• **YOUR ASSIGNMENT**
Between the line containing "Str _ => conv = 115" and the line containing "intros Hi Hc." lies a run of lines; give that run again exactly, with both of those lines, and nothing else from the entries below.

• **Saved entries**

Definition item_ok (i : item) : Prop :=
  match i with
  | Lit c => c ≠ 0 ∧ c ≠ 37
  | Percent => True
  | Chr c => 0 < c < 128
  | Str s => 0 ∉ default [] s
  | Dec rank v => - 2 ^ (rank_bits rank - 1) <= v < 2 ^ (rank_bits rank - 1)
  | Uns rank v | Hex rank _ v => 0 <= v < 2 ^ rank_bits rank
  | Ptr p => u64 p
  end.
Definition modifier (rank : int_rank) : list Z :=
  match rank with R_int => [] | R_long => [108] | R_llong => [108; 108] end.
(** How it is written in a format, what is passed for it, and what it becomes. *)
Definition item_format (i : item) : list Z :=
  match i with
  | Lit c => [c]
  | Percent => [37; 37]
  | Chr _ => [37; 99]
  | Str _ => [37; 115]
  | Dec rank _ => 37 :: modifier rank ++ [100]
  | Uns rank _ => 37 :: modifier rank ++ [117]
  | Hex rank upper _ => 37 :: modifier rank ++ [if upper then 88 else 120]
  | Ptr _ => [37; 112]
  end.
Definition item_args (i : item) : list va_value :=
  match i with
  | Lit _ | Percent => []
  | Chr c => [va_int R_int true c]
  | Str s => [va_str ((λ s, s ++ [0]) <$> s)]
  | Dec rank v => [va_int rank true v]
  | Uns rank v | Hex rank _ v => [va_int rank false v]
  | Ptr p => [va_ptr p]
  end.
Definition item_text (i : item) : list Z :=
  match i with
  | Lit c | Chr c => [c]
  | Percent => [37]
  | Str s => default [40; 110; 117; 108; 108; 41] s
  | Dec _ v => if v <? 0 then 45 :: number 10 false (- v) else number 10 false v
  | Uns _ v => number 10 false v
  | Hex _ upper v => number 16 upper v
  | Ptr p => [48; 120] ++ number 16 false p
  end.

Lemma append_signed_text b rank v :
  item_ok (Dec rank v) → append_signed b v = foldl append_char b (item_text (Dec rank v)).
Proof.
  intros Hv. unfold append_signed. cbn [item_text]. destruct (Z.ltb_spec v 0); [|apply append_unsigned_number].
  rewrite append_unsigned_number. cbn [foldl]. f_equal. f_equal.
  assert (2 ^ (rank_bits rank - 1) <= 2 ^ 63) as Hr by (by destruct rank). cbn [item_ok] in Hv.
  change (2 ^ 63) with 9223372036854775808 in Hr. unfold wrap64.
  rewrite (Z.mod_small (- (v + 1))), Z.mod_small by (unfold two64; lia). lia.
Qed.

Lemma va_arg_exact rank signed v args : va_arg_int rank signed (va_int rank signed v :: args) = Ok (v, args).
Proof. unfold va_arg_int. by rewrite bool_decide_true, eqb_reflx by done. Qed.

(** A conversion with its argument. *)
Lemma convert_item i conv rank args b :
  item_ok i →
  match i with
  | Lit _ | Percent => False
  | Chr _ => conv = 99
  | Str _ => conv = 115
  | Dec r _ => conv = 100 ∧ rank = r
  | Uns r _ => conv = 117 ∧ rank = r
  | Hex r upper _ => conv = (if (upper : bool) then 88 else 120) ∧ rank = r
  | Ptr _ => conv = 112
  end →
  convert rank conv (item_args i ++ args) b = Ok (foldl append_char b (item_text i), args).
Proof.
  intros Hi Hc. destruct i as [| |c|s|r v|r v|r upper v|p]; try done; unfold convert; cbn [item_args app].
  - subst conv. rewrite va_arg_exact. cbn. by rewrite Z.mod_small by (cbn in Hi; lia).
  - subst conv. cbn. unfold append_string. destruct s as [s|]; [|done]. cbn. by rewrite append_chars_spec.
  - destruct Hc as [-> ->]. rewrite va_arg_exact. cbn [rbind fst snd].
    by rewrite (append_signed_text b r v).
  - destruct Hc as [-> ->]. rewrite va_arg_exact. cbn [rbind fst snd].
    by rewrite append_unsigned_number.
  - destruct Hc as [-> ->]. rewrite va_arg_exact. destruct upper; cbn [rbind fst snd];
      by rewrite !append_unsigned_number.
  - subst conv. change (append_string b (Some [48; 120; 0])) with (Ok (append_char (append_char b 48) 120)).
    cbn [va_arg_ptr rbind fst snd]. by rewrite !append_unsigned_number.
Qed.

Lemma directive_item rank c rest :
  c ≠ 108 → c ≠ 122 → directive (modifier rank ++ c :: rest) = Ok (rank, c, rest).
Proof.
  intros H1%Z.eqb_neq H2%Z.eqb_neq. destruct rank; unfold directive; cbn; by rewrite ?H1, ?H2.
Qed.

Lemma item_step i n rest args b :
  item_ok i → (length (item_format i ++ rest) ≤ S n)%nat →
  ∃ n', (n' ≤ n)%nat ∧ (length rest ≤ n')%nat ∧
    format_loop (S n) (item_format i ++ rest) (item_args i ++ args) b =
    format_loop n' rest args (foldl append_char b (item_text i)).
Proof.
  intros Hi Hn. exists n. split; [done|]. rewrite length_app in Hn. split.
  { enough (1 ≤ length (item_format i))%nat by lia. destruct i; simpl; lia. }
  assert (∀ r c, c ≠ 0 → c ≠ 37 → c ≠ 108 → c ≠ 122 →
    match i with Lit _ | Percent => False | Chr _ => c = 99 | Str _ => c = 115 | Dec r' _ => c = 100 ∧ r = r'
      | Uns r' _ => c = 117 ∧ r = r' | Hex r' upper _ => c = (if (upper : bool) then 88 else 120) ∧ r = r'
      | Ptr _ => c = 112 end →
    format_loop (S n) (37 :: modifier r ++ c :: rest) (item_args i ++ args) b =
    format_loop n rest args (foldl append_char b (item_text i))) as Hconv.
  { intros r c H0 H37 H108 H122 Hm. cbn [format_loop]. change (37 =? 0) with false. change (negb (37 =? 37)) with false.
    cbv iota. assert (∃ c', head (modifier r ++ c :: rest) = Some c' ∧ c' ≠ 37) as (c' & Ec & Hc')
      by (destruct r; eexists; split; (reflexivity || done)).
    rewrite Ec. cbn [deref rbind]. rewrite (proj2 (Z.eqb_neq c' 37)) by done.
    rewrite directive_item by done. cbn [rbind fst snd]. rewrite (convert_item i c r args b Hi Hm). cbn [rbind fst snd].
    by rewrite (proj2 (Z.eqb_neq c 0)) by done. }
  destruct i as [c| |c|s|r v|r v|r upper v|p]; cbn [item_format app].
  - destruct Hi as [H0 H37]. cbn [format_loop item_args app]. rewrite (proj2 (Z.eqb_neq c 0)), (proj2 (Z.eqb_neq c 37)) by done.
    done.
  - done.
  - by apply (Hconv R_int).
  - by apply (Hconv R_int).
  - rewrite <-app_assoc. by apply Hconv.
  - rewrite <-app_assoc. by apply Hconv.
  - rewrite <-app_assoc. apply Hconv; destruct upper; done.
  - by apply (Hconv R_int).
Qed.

• **COMPLETED TASK**
  | Str _ => conv = 115
  | Dec r _ => conv = 100 ∧ rank = r
  | Uns r _ => conv = 117 ∧ rank = r
  | Hex r upper _ => conv = (if (upper : bool) then 88 else 120) ∧ rank = r
  | Ptr _ => conv = 112
  end →
  convert rank conv (item_args i ++ args) b = Ok (foldl append_char b (item_text i), args).
Proof.
  intros Hi Hc. destruct i as [| |c|s|r v|r v|r upper v|p]; try done; unfold convert; cbn [item_args app].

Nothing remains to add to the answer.